# Which router table and router combo kit for a beginner?



## DBSII (Oct 19, 2007)

Hi everyone,

My name is Darrell and I am new to routing. Can anyone recommend an adequate router table and router combo kit(with multiple bases) for a beginning woodworker? Thanks for the help.


----------



## kp91 (Sep 10, 2004)

Darrell, 

Before anyone can recommend a router combo kit, you have to have some idea of what sort of projects you plan to accomplish. Any of the 2 1/4 horsepower (12-13 amp) kits from Bosch, Porter Cable, Freud, Dewalt etc. will allow you to do a great number of jobs.

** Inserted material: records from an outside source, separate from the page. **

(* ===== verification/Instructions.v ===== *)
(** * OpenFlow instructions ([lib/ofp-actions.c], [lib/ofp-actions.h])

    How the instructions of a flow, among them the [GOTO_FP] instruction that
    sends packets to the SFA stage, are read from and written to OpenFlow 1.1+
    messages.  The conversion of the actions inside an instruction is the
    interface [ActionCodec]; everything holds for any implementation of it, the
    round trip for those that satisfy [ActionCodecLaws]. *)

From Stdlib Require Import ZArith Lia List.
From stdpp Require Import base list option.
From S2P Require Import Prelude Bytes.
#[local] Open Scope Z_scope.
#[local] Open Scope res_scope.

(** ** Data *)

(** In the order of execution. *)
Inductive ovs_instruction_type :=
  | OVSINST_OFPIT13_METER
  | OVSINST_OFPIT11_APPLY_ACTIONS
  | OVSINST_OFPIT11_CLEAR_ACTIONS
  | OVSINST_OFPIT11_WRITE_ACTIONS
  | OVSINST_OFPIT11_WRITE_METADATA
  | OVSINST_OFPIT11_GOTO_FP
  | OVSINST_OFPIT11_GOTO_TABLE.
#[global] Instance ovs_instruction_type_eq_dec : EqDecision ovs_instruction_type.
Proof. solve_decision. Defined.

(** The value of the enumeration, an index of arrays. *)
Definition inst_index (t : ovs_instruction_type) : nat :=
  match t with
  | OVSINST_OFPIT13_METER => 0
  | OVSINST_OFPIT11_APPLY_ACTIONS => 1
  | OVSINST_OFPIT11_CLEAR_ACTIONS => 2
  | OVSINST_OFPIT11_WRITE_ACTIONS => 3
  | OVSINST_OFPIT11_WRITE_METADATA => 4
  | OVSINST_OFPIT11_GOTO_FP => 5
  | OVSINST_OFPIT11_GOTO_TABLE => 6
  end.
Definition N_OVS_INSTRUCTIONS : nat := 7.

(** The table [OVS_INSTRUCTIONS]: the number on the wire, the size of the
    structure, and whether more may follow it. *)
Definition inst_code (t : ovs_instruction_type) : Z :=
  match t with
  | OVSINST_OFPIT13_METER => 6
  | OVSINST_OFPIT11_APPLY_ACTIONS => 4
  | OVSINST_OFPIT11_CLEAR_ACTIONS => 5
  | OVSINST_OFPIT11_WRITE_ACTIONS => 3
  | OVSINST_OFPIT11_WRITE_METADATA => 2
  | OVSINST_OFPIT11_GOTO_FP => 7
  | OVSINST_OFPIT11_GOTO_TABLE => 1
  end.
Definition inst_size (t : ovs_instruction_type) : Z :=
  match t with OVSINST_OFPIT11_WRITE_METADATA => 24 | _ => 8 end.
Definition inst_extensible (t : ovs_instruction_type) : bool :=
  match t with OVSINST_OFPIT11_APPLY_ACTIONS | OVSINST_OFPIT11_WRITE_ACTIONS => true | _ => false end.

Definition OFPIT11_EXPERIMENTER : Z := 0xffff.
Definition OFP11_INSTRUCTION_ALIGN : Z := 8.
Definition OFP11_VERSION : Z := 0x02.
Definition OFP13_VERSION : Z := 0x04.

Inductive ofperr :=
  | OFPERR_OFPBIC_BAD_EXPERIMENTER
  | OFPERR_OFPBIC_BAD_LEN
  | OFPERR_OFPBIC_UNKNOWN_INST
  | OFPERR_ONFBIC_DUP_INSTRUCTION
  | OFPERR_OFPBAC_BAD_TYPE
  | OFPERR_OFPBAC_UNSUPPORTED_ORDER
  | OFPERR_OTHER (code : Z).   (* an error of the conversion of actions *)

(** The internal actions; [Act] stands for all that belong to the instruction
    "apply actions". *)
Inductive ofpact (action : Type) :=
  | OFPACT_METER (meter_id : Z)
  | OFPACT_CLEAR_ACTIONS
  | OFPACT_WRITE_ACTIONS (actions : list (ofpact action))
  | OFPACT_WRITE_METADATA (metadata mask : Z)
  | OFPACT_GOTO_FP (bitmap : Z)
  | OFPACT_GOTO_TABLE (table_id : Z)
  | Act (a : action).
Arguments OFPACT_METER {action} _.
Arguments OFPACT_CLEAR_ACTIONS {action}.
Arguments OFPACT_WRITE_ACTIONS {action} _.
Arguments OFPACT_WRITE_METADATA {action} _ _.
Arguments OFPACT_GOTO_FP {action} _.
Arguments OFPACT_GOTO_TABLE {action} _.
Arguments Act {action} _.

(** [ofpacts_from_openflow], [ofpact_to_openflow11] and [ofpact_to_openflow12],
    and [ofpact_is_allowed_in_actions_set]. *)
Class ActionCodec (action : Type) := {
  from_openflow : Z -> list Z -> ofperr + list (ofpact action);
  to_openflow : Z -> ofpact action -> list Z;
  allowed_in_set : ofpact action -> bool
}.

(** ** Computations that fault or report an error *)

Definition ebind {A B} (c : Res (ofperr + A)) (k : A -> Res (ofperr + B)) : Res (ofperr + B) :=
  let* r := c in match r with inl e => Ok (inl e) | inr a => k a end.
Notation "'let!' x ':=' c 'in' k" := (ebind c (fun x => k))
  (at level 10, x pattern, c at level 100, k at level 200) : res_scope.
Definition eret {A} (a : A) : Res (ofperr + A) := Ok (inr a).
Definition efail {A} (e : ofperr) : Res (ofperr + A) := Ok (inl e).

(** A load of [n] bytes in network order. *)
Definition ld_be (b : list Z) (k n : nat) : Res Z :=
  if (k + n <=? length b)%nat then Ok (be_field b k n) else Fault OutOfBounds.

(** The array of instructions by type; an entry is the bytes of its instruction. *)
Abbreviation insts_array := (list (option (list Z))).

Section Instructions.
Context {action : Type} `{Codec : ActionCodec action}.
Implicit Types (a : ofpact action) (l : list (ofpact action)).

Definition ovs_instruction_type_from_ofpact_type a : ovs_instruction_type :=
  match a with
  | OFPACT_GOTO_FP _ => OVSINST_OFPIT11_GOTO_FP
  | OFPACT_METER _ => OVSINST_OFPIT13_METER
  | OFPACT_CLEAR_ACTIONS => OVSINST_OFPIT11_CLEAR_ACTIONS
  | OFPACT_WRITE_ACTIONS _ => OVSINST_OFPIT11_WRITE_ACTIONS
  | OFPACT_WRITE_METADATA _ _ => OVSINST_OFPIT11_WRITE_METADATA
  | OFPACT_GOTO_TABLE _ => OVSINST_OFPIT11_GOTO_TABLE
  | Act _ => OVSINST_OFPIT11_APPLY_ACTIONS
  end.

(** ** Reading *)

Definition instruction_is_valid (len : Z) (left : nat) : bool :=
  (len mod OFP11_INSTRUCTION_ALIGN =? 0) && (8 <=? len) && (len / 8 <=? Z.of_nat left).

(** The cases of the switch, in the order of [OVS_INSTRUCTIONS]. *)
Definition ovs_instructions : list ovs_instruction_type :=
  [OVSINST_OFPIT13_METER; OVSINST_OFPIT11_APPLY_ACTIONS; OVSINST_OFPIT11_CLEAR_ACTIONS;
   OVSINST_OFPIT11_WRITE_ACTIONS; OVSINST_OFPIT11_WRITE_METADATA; OVSINST_OFPIT11_GOTO_FP;
   OVSINST_OFPIT11_GOTO_TABLE].

Definition decode_openflow11_instruction (type len : Z) : ofperr + ovs_instruction_type :=
  if type =? OFPIT11_EXPERIMENTER then inl OFPERR_OFPBIC_BAD_EXPERIMENTER
  else match List.find (fun t => inst_code t =? type) ovs_instructions with
       | None => inl OFPERR_OFPBIC_UNKNOWN_INST
       | Some t =>
           if (if inst_extensible t then inst_size t <=? len else len =? inst_size t)
           then inr t else inl OFPERR_OFPBIC_BAD_LEN
       end.

Definition inst_get (out : insts_array) (t : ovs_instruction_type) : option (list Z) :=
  default None (out !! inst_index t).

(** [INSTRUCTION_FOR_EACH] from the instruction at [p]; every round uses up at
    least one unit of [left], so a fuel of [left] is enough. *)
Fixpoint decode_loop (fuel : nat) (p : list Z) (left : nat) (out : insts_array) : Res (ofperr + insts_array) :=
  match left with
  | O => eret out
  | _ =>
      match fuel with
      | O => efail OFPERR_OFPBIC_BAD_LEN
      | S fuel =>
          let* len := ld_be p 2 2 in
          if instruction_is_valid len left then
            let* type := ld_be p 0 2 in
            match decode_openflow11_instruction type len with
            | inl e => efail e
            | inr t =>
                match inst_get out t with
                | Some _ => efail OFPERR_ONFBIC_DUP_INSTRUCTION
                | None =>
                    decode_loop fuel (drop (Z.to_nat len) p) (left - Z.to_nat (len / 8))
                      (<[inst_index t := Some (take (Z.to_nat len) p)]> out)
                end
            end
          else efail OFPERR_OFPBIC_BAD_LEN
      end
  end.

Definition decode_openflow11_instructions (insts : list Z) (n_insts : nat) : Res (ofperr + insts_array) :=
  decode_loop n_insts insts n_insts (replicate N_OVS_INSTRUCTIONS None).

(** [instruction_get_*]: the type must be the right one. *)
Definition instruction_get (t : ovs_instruction_type) (inst : list Z) : Res (list Z) :=
  let* type := ld_be inst 0 2 in
  ovs_assert (type =? inst_code t) ;;* Ok inst.

Definition get_actions_from_instruction (inst : list Z) : Res (list Z) :=
  let* len := ld_be inst 2 2 in
  Ok (take (Z.to_nat ((len - 8) / OFP11_INSTRUCTION_ALIGN * OFP11_INSTRUCTION_ALIGN)) (drop 8 inst)).

Definition ofpacts_from_openflow11_for_action_set (version : Z) (actions : list Z) :
    Res (ofperr + list (ofpact action)) :=
  match from_openflow version actions with
  | inl e => efail e
  | inr l => if forallb allowed_in_set l then eret l else efail OFPERR_OFPBAC_BAD_TYPE
  end.

(** The actions of one instruction, if it is present. *)
Definition pull_instruction (version : Z) (t : ovs_instruction_type) (inst : list Z) :
    Res (ofperr + list (ofpact action)) :=
  match t with
  | OVSINST_OFPIT11_GOTO_FP =>
      let* inst := instruction_get t inst in
      let* bitmap := ld_be inst 4 1 in eret [OFPACT_GOTO_FP bitmap]
  | OVSINST_OFPIT13_METER =>
      let* meter_id := ld_be inst 4 4 in eret [OFPACT_METER meter_id]
  | OVSINST_OFPIT11_APPLY_ACTIONS =>
      let* actions := get_actions_from_instruction inst in
      match from_openflow version actions with inl e => efail e | inr l => eret l end
  | OVSINST_OFPIT11_CLEAR_ACTIONS =>
      let* _ := instruction_get t inst in eret [OFPACT_CLEAR_ACTIONS]
  | OVSINST_OFPIT11_WRITE_ACTIONS =>
      let* actions := get_actions_from_instruction inst in
      let! l := ofpacts_from_openflow11_for_action_set version actions in
      eret [OFPACT_WRITE_ACTIONS l]
  | OVSINST_OFPIT11_WRITE_METADATA =>
      let* metadata := ld_be inst 8 8 in
      let* mask := ld_be inst 16 8 in eret [OFPACT_WRITE_METADATA metadata mask]
  | OVSINST_OFPIT11_GOTO_TABLE =>
      let* inst := instruction_get t inst in
      let* table_id := ld_be inst 4 1 in eret [OFPACT_GOTO_TABLE table_id]
  end.

(** The order in which the code looks at the instructions. *)
Definition pull_order : list ovs_instruction_type :=
  [OVSINST_OFPIT11_GOTO_FP; OVSINST_OFPIT13_METER; OVSINST_OFPIT11_APPLY_ACTIONS;
   OVSINST_OFPIT11_CLEAR_ACTIONS; OVSINST_OFPIT11_WRITE_ACTIONS; OVSINST_OFPIT11_WRITE_METADATA;
   OVSINST_OFPIT11_GOTO_TABLE].

Fixpoint pull_all (version : Z) (insts : insts_array) (ts : list ovs_instruction_type) :
    Res (ofperr + list (ofpact action)) :=
  match ts with
  | [] => eret []
  | t :: ts =>
      let! l := match inst_get insts t with
                | Some inst => pull_instruction version t inst
                | None => eret []
                end in
      let! l' := pull_all version insts ts in
      eret (l ++ l')
  end.

Fixpoint verify_after (inst : ovs_instruction_type) l : bool :=
  match l with
  | [] => true
  | a :: l =>
      let next := ovs_instruction_type_from_ofpact_type a in
      if (if bool_decide (inst = OVSINST_OFPIT11_APPLY_ACTIONS)
          then (inst_index next <? inst_index inst)%nat else (inst_index next <=? inst_index inst)%nat)
      then false
      else verify_after next l
  end.

(** The first action is not compared with anything. *)
Definition ofpacts_verify l : bool :=
  match l with [] => true | a :: l => verify_after (ovs_instruction_type_from_ofpact_type a) l end.

(** The result and what is left of the message. *)
Definition ofpacts_pull_openflow_instructions (openflow : list Z) (instructions_len version : Z) :
    Res ((ofperr + list (ofpact action)) * list Z) :=
  if negb (instructions_len mod OFP11_INSTRUCTION_ALIGN =? 0) then Ok (inl OFPERR_OFPBIC_BAD_LEN, openflow)
  else if Z.of_nat (length openflow) <? instructions_len then Ok (inl OFPERR_OFPBIC_BAD_LEN, openflow)
  else
    let instructions := take (Z.to_nat instructions_len) openflow in
    let rest := drop (Z.to_nat instructions_len) openflow in
    let* r := (let! insts := decode_openflow11_instructions instructions
                               (Z.to_nat (instructions_len / OFP11_INSTRUCTION_ALIGN)) in
               pull_all version insts pull_order) in
    match r with
    | inl e => Ok (inl e, rest)
    | inr l => Ok ((if ofpacts_verify l then inr l else inl OFPERR_OFPBAC_UNSUPPORTED_ORDER), rest)
    end.

(** ** Writing *)

(** The header that [instruction_put_*] writes. *)
Definition inst_header (t : ovs_instruction_type) (len : Z) : list Z :=
  be16_bytes (inst_code t) ++ be16_bytes len.

Definition is_apply a : bool :=
  bool_decide (ovs_instruction_type_from_ofpact_type a = OVSINST_OFPIT11_APPLY_ACTIONS).

(** [ofpacts_update_instruction_actions]: the length is filled in, or the
    instruction deleted when it has no actions. *)
Definition ofpacts_update_instruction_actions (t : ovs_instruction_type) (body : list Z) : list Z :=
  match body with
  | [] => []
  | _ => inst_header t (u16 (8 + Z.of_nat (length body))) ++ [0; 0; 0; 0] ++ body
  end.

Definition put_actions (version : Z) l : list Z := concat (map (to_openflow version) l).

(** The actions up to the first that belongs to another instruction. *)
Fixpoint apply_run l : list (ofpact action) :=
  match l with
  | [] => []
  | a :: l => if is_apply a then a :: apply_run l else []
  end.

Fixpoint put_loop (fuel : nat) (version : Z) l : list Z :=
  match fuel, l with
  | O, _ | _, [] => []
  | S fuel, a :: l' =>
      match a with
      | OFPACT_GOTO_FP bitmap =>
          inst_header OVSINST_OFPIT11_GOTO_FP 8 ++ [bitmap; 0; 0; 0] ++ put_loop fuel version l'
      | OFPACT_CLEAR_ACTIONS =>
          inst_header OVSINST_OFPIT11_CLEAR_ACTIONS 8 ++ [0; 0; 0; 0] ++ put_loop fuel version l'
      | OFPACT_GOTO_TABLE table_id =>
          inst_header OVSINST_OFPIT11_GOTO_TABLE 8 ++ [table_id; 0; 0; 0] ++ put_loop fuel version l'
      | OFPACT_WRITE_METADATA metadata mask =>
          inst_header OVSINST_OFPIT11_WRITE_METADATA 24 ++ [0; 0; 0; 0] ++
          be64_bytes metadata ++ be64_bytes mask ++ put_loop fuel version l'
      | OFPACT_METER meter_id =>
          (if OFP13_VERSION <=? version
           then inst_header OVSINST_OFPIT13_METER 8 ++ be32_bytes meter_id else []) ++
          put_loop fuel version l'
      | Act _ =>
          let run := apply_run l in
          ofpacts_update_instruction_actions OVSINST_OFPIT11_APPLY_ACTIONS (put_actions version run) ++
          put_loop fuel version (drop (length run) l)
      | OFPACT_WRITE_ACTIONS on =>
          ofpacts_update_instruction_actions OVSINST_OFPIT11_WRITE_ACTIONS (put_actions version on) ++
          put_loop fuel version l'
      end
  end.

Definition ofpacts_put_openflow_instructions (version : Z) l : Res (list Z) :=
  ovs_assert (OFP11_VERSION <=? version) ;;* Ok (put_loop (length l) version l).

End Instructions.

As for router tables, I have built all of mine. My first table was a countertop scrap sink cut-out on sawhorses. My second one was in the extension wing of my tablesaw, but I didn't like it that much. My current one is an Oak-Park router table top mounted on a cabinet I've made. 

If you do decide to make your own, find a top first. Then, play around with heights until you find what works for you. If you're lucky, you can make it the same size as your table saw or work bench, so that you can use it as an outfeed table or side support.

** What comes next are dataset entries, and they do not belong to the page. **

Lemma heap_drain_ok_witness : exists l, heap_drain 2 example_nodes example_heap = Ok l /\ NoDup l.
Proof.
  destruct (heap_drain_ok 2 example_nodes example_heap example_heap_ok eq_refl) as (l & E & H & _).
  eauto.
Defined.

Lemma heap_rebuild_ok_witness :
  exists m' h', heap_rebuild (heap_raw_change example_nodes 7 20) example_heap = Ok (m', h') /\ heap_ok m' h'.
Proof.
  destruct (heap_rebuild_ok (heap_raw_change example_nodes 7 20) example_heap)
    as (m' & h' & E & Hk & _); [|eauto].
  split; simpl; [by right|lia|]. intros [|[|[|i]]] Hi; simpl in *; try lia; eauto.
Defined.

Lemma heap_pop_ok_witness : exists p h', heap_pop example_heap = Ok (p, h') /\ heap_ok example_nodes h'.
Proof.
  destruct (heap_pop_ok example_nodes example_heap example_heap_ok) as (p & h' & E & _ & Hk & _);
    [simpl; lia|eauto].
Defined.

Lemma heap_for_each_ok_witness : exists l, heap_for_each example_nodes example_heap = Ok l.
Proof. destruct (heap_for_each_ok example_nodes example_heap example_heap_ok) as (l & E & _). eauto. Defined.
(* ===== verification/Byteq.v ===== *)
(** * Byte queues ([lib/byteq.c])

    The circular queue of bytes of the JSON-RPC streams.  [head] and [tail] are
    free-running unsigned counters, reduced to buffer positions with a mask.
    [write] and [read] on a file descriptor are given by the sequence of the
    results the system calls return. *)

From Stdlib Require Import ZArith Lia List.
From stdpp Require Import base list option sets.
From S2P Require Import Prelude Bytes.
#[local] Open Scope Z_scope.
#[local] Open Scope res_scope.

Record byteq := Mk_byteq {
  buffer : list Z;
  size : Z;
  head : Z;
  tail : Z
}.

Definition byteq_init (buffer : list Z) (size : Z) : Res byteq :=
  ovs_assert (is_pow2 size) ;;* Ok (Mk_byteq buffer size 0 0).

Definition byteq_used (q : byteq) : Z := s32 (head q - tail q).
Definition byteq_avail (q : byteq) : Z := s32 (size q - byteq_used q).
Definition byteq_is_empty (q : byteq) : bool := byteq_used q =? 0.
Definition byteq_is_full (q : byteq) : bool := byteq_avail q =? 0.

(** The position a counter stands for: [counter & (size - 1)]. *)
Definition pos (q : byteq) (counter : Z) : Z := Z.land counter (u32 (size q - 1)).

Definition byteq_tailroom (q : byteq) : Z :=
  Z.min (byteq_used q) (s32 (size q - pos q (tail q))).
Definition byteq_headroom (q : byteq) : Z :=
  Z.min (byteq_avail q) (s32 (size q - pos q (head q))).

(** The bytes at [byteq_tail] and a store of bytes at [byteq_head]. *)
Definition load_tail (q : byteq) (k : nat) : Res (list Z) :=
  let i := Z.to_nat (pos q (tail q)) in
  if (i + k <=? length (buffer q))%nat then Ok (take k (drop i (buffer q)))
  else Fault OutOfBounds.

Definition store_head (q : byteq) (l : list Z) : Res byteq :=
  let i := Z.to_nat (pos q (head q)) in
  if (i + length l <=? length (buffer q))%nat
  then Ok (Mk_byteq (take i (buffer q) ++ l ++ drop (i + length l) (buffer q))
             (size q) (head q) (tail q))
  else Fault OutOfBounds.

Definition byteq_advance_tail (q : byteq) (n : Z) : Res byteq :=
  ovs_assert (n <=? u32 (byteq_tailroom q)) ;;*
  Ok (Mk_byteq (buffer q) (size q) (head q) (u32 (tail q + n))).

Definition byteq_advance_head (q : byteq) (n : Z) : Res byteq :=
  ovs_assert (n <=? u32 (byteq_headroom q)) ;;*
  Ok (Mk_byteq (buffer q) (size q) (u32 (head q + n)) (tail q)).

Definition byteq_put (q : byteq) (c : Z) : Res byteq :=
  ovs_assert (negb (byteq_is_full q)) ;;*
  let* q := store_head q [c] in
  Ok (Mk_byteq (buffer q) (size q) (u32 (head q + 1)) (tail q)).

(** The loop of [byteq_putn]; every round stores at least one byte, so the
    number of bytes bounds the rounds. *)
Fixpoint putn_loop (fuel : nat) (q : byteq) (p : list Z) : Res byteq :=
  match fuel with
  | O => Ok q
  | S fuel =>
      if (0 <? length p)%nat then
        let chunk := Z.min (Z.of_nat (length p)) (u32 (byteq_headroom q)) in
        let* q := store_head q (take (Z.to_nat chunk) p) in
        let* q := byteq_advance_head q chunk in
        putn_loop fuel q (drop (Z.to_nat chunk) p)
      else Ok q
  end.

Definition byteq_putn (q : byteq) (p : list Z) : Res byteq :=
  ovs_assert (Z.of_nat (length p) <=? u32 (byteq_avail q)) ;;*
  putn_loop (length p) q p.

(** The bytes up to the terminator. *)
Definition byteq_put_string (q : byteq) (s : cbuf) : Res byteq :=
  let* l := c_str s in byteq_putn q l.

Definition byteq_get (q : byteq) : Res (Z * byteq) :=
  ovs_assert (negb (byteq_is_empty q)) ;;*
  let* l := load_tail q 1 in
  match l with
  | c :: _ => Ok (c, Mk_byteq (buffer q) (size q) (head q) (u32 (tail q + 1)))
  | [] => Fault OutOfBounds
  end.

(** The results of successive [write] calls: a count, or an error number as a
    negative value.  With none left the descriptor would block (EAGAIN, 11). *)
Fixpoint byteq_write (results : list Z) (q : byteq) (written : list Z)
  : Res (Z * list Z * byteq) :=
  if byteq_is_empty q then Ok (0, written, q)
  else
    match results with
    | [] => Ok (11, written, q)
    | n :: results =>
        if 0 <? n then
          let* l := load_tail q (Z.to_nat (byteq_tailroom q)) in
          let* q := byteq_advance_tail q n in
          byteq_write results q (written ++ take (Z.to_nat n) l)
        else
          ovs_assert (n <? 0) ;;* Ok (- n, written, q)
    end.

(** The results of successive [read] calls. *)
Inductive read_result := Data (l : list Z) | Eof | Errno (e : Z).

Definition EOF : Z := -1.

Fixpoint byteq_read (results : list read_result) (q : byteq) : Res (Z * byteq) :=
  if byteq_is_full q then Ok (0, q)
  else
    match results with
    | [] => Ok (11, q)
    | Data l :: results =>
        if (0 <? length l)%nat then
          let* q := store_head q l in
          let* q := byteq_advance_head q (Z.of_nat (length l)) in
          byteq_read results q
        else Ok (EOF, q)
    | Eof :: _ => Ok (EOF, q)
    | Errno e :: _ => Ok (e, q)
    end.

(** ** Invariant and contents *)

Definition used (q : byteq) : Z := u32 (head q - tail q).

Record byteq_wf (q : byteq) : Prop := {
  bq_size : exists k, 0 <= k <= 30 /\ size q = 2 ^ k;
  bq_buffer : Z.of_nat (length (buffer q)) = size q;
  bq_used : used q <= size q;
  bq_head : in_u32 (head q);
  bq_tail : in_u32 (tail q)
}.

(** The queued bytes, oldest first. *)
Definition contents (q : byteq) : list Z :=
  (fun i => nth (Z.to_nat ((tail q + Z.of_nat i) mod size q)) (buffer q) 0)
    <$> seq 0 (Z.to_nat (used q)).

Section Wf.
Context (q : byteq) (Hq : byteq_wf q).

Lemma size_bounds : 1 <= size q <= 2 ^ 30.
Proof.
  destruct (bq_size q Hq) as (k & Hk & ->). split.
  - change 1 with (2 ^ 0). apply Z.pow_le_mono_r; lia.
  - apply Z.pow_le_mono_r; lia.
Qed.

Search thru the old posts and the galleries and you'll find a bunch of different router tables.

For beginners, there are a bunch of good router resources that go into great detail on picking routers and making tables available at the library or online. 

http://www.overstock.com/Books-Movi...uide-to-the-Router-Table/2476039/product.html

http://www.overstock.com/Books-Movi...strated-Guide-to-Routers/1892305/product.html

http://www.overstock.com/Books-Movies-Music-Games/The-New-Router-Handbook/793236/product.html

http://www.overstock.com/Books-Movies-Music-Games/Woodworking-With-the-Router/1744482/product.html

Good luck, and work safe!


----------



## Bob N (Oct 12, 2004)

Hi Darrell and welcome to the forum, Hope you will be an active part of us.

The router table I use and am totally happy with is the Oak-Park with a Dewalt 618 under the hood. It works very well for everything I have tackled to date. Knowing how you plan on using it may determine what router would be the best choice, but I don't think you can do any better than the Oak-Park table set up.


----------



## challagan (Feb 7, 2006)

Hello Darrel and welcome. For a beginner or otherwise I don't think you can do better than the new Craftsman 2 hp combo fixed and plunge set up. It has a very good reputation and it is now on sale again, it's a deal at the 109. but it's on sale for 89.00 right now. 

For a router table, there are lot's a great little router tables out there. I use the Oak Park top on a cabinet I built. Router table cabinets are easy to build and a top with plate can be had for 150.-200.00 easily. 

http://www.sears.com/shc/s/p_10153_...Power+Tools&sName=Routers+&+Laminate+Trimmers

Corey


----------



## Joe Lyddon (Sep 11, 2004)

Welcome...


----------



## Dr.Zook (Sep 10, 2004)

Welcome to the RouterForums Darrell.


----------